Exercise prompt: In how many lines of the listing does the word "exact" appear? Reply with the number only.

Dataset excerpts:
(** Starting on a journal the broker wrote: the tables come back; the start
    fails only on a journal that refuses one of the records of the start. *)
Definition comes_back (d : Durable) (j : J) (r : res BErr unit) (b' : B) : Prop :=
  r = Err ErrUnavailable ∧ ¬ takes d (S (interrupted d)) j ∨ r = Ok tt ∧ tables_back d b'.

Lemma comes_back_intro c0 d j r b' :
  (r = Err ErrUnavailable ∨ r = Ok tt ∧ tables_back d b') ∧ simulated cfg c0 r b' →
  (takes d (S (interrupted d)) j → r = Ok tt) → comes_back d j r b' ∧ simulated cfg c0 r b'.
Proof.
  intros [[->|Hok] Hs] Ht; (split; [|done]); [|by right]. left. split; [done|]. by intros Htk%Ht.
Qed.

Lemma wp_New t c0 j m p n :
  configured → SInv c0 → k_log c0 = jr_records j → k_now c0 = t → (t ≤ w_now n)%Z →
  minted_before n (k_dur c0) →
  wp (New cfg) (λ r b', comes_back (k_dur c0) j r b' ∧ simulated cfg c0 r b') (blank j m p n).
Proof.
  intros (Ho & Hcat & Hsz) HI Hlog Hnow Ht (Hmr & Hmc & Hmg). unfold New.
  apply wp_bind, wp_fail_if; [by rewrite Ho|intros _].
  apply wp_bind, wp_some_or; [|congruence]. rewrite Hcat. intros ? [= <-]. do 2 wp_step.
  apply wp_bind, wp_fail_if; [congruence|intros _]. do 3 wp_step. apply wp_replay_records.
  2:{ intros e b' Hrep. pose proof (lg_replay _ _ _ (inv_log _ _ _ HI)) as Hr. rewrite Hlog in Hr.
      simpl in Hrep. unfold durable0 in Hr. unfold dur in Hrep. simpl in Hrep. congruence. }
  intros d b1 Hrep Hd Hl Hj Htk Hcl.
  assert (d = k_dur c0) as ->.
  { pose proof (lg_replay _ _ _ (inv_log _ _ _ HI)) as Hr. rewrite Hlog in Hr.
    unfold durable0 in Hr. unfold dur in Hrep. simpl in Hrep. congruence. }
  simpl in *.
  assert (Hsim : sim cfg c0 t b1).
  { constructor; [|by rewrite Htk|].
    - apply rtc_once. unfold core. rewrite Hd, Hl, Hj. destruct c0 as [d0 L0 log0 now0]. simpl in *. subst.
      apply cs_drop. apply map_empty_subseteq.
    - unfold dur in Hd. rewrite <-Hd in Hmr, Hmc, Hmg. simpl in *.
      constructor; rewrite ?Htk, ?Hl; [done..|]. intros k [? Hk]. by rewrite lookup_empty in Hk. }
  do 2 wp_step. apply wp_bind, wp_fail_if.
  { intros Hbad%negb_true_iff%not_true_iff_false. destruct Hbad. apply map_forallb_spec.
    intros k r Hr. apply (ro_digest _ _ _ _ (sim_request _ _ _ HI _ _ _ _ Hsim Hr)). }
  intros _. apply wp_bind, wp_fail_if.
  { intros Hbad%negb_true_iff%not_true_iff_false. destruct Hbad. apply map_forallb_spec.
    intros k g Hg. apply (go_digest _ _ _ _ (sim_grant _ _ _ HI _ _ _ _ Hsim Hg)). }
  intros _. apply wp_bind, wp_range_keys. intros ids Hks. cbn beta iota.
  assert (Hrq1 : requests b1 = d_requests (k_dur c0)) by by rewrite <-Hd.
  eapply wp_mono; [apply wp_and; [|apply (wp_start_takes (k_dur c0) j)]|].
  2:{ intros Htake. split; [done|]. split; [intros k r; simpl; by rewrite Hrq1|].
      replace (jrn _) with j by done. eapply takes_le; [|exact Htake]. unfold interrupted. simpl. rewrite Hrq1 in *.
      by apply le_n_S, Nat.eq_le_incl, length_filter_perm. }
  2:{ intros r b' [Hcb Hok]. exact (comes_back_intro _ _ _ _ _ Hcb Hok). }
  apply wp_bind, (wp_recover_loop _ _ HI t); [sim_here|intros b' Hs; split; [by left|sim_here]|].
  intros b2 Hs2 [[] Hrq]. wp_run. simpl in *. sim_commit_step; [by constructor|by apply mints_old| |].
  - wp_run. split; [by left|sim_here].
  - wp_run. split; [|sim_here]. right. split; [done|]. unfold tables_back.
    unfold dur, dapply in Hdur, Hd. rewrite <-Hd. simpl in *. injection Hdur as ? Hrq' ? ? ? ? ? ?.
    split_and!; try congruence. rewrite Hrq'. apply map_eq. intros k. rewrite Hrq, lookup_fmap.
    case_decide as Hk; [done|]. destruct (requests b1 !! k) as [r|] eqn:E; [|done].
    destruct Hk. by eapply in_range_keys.
Qed.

Response area: 2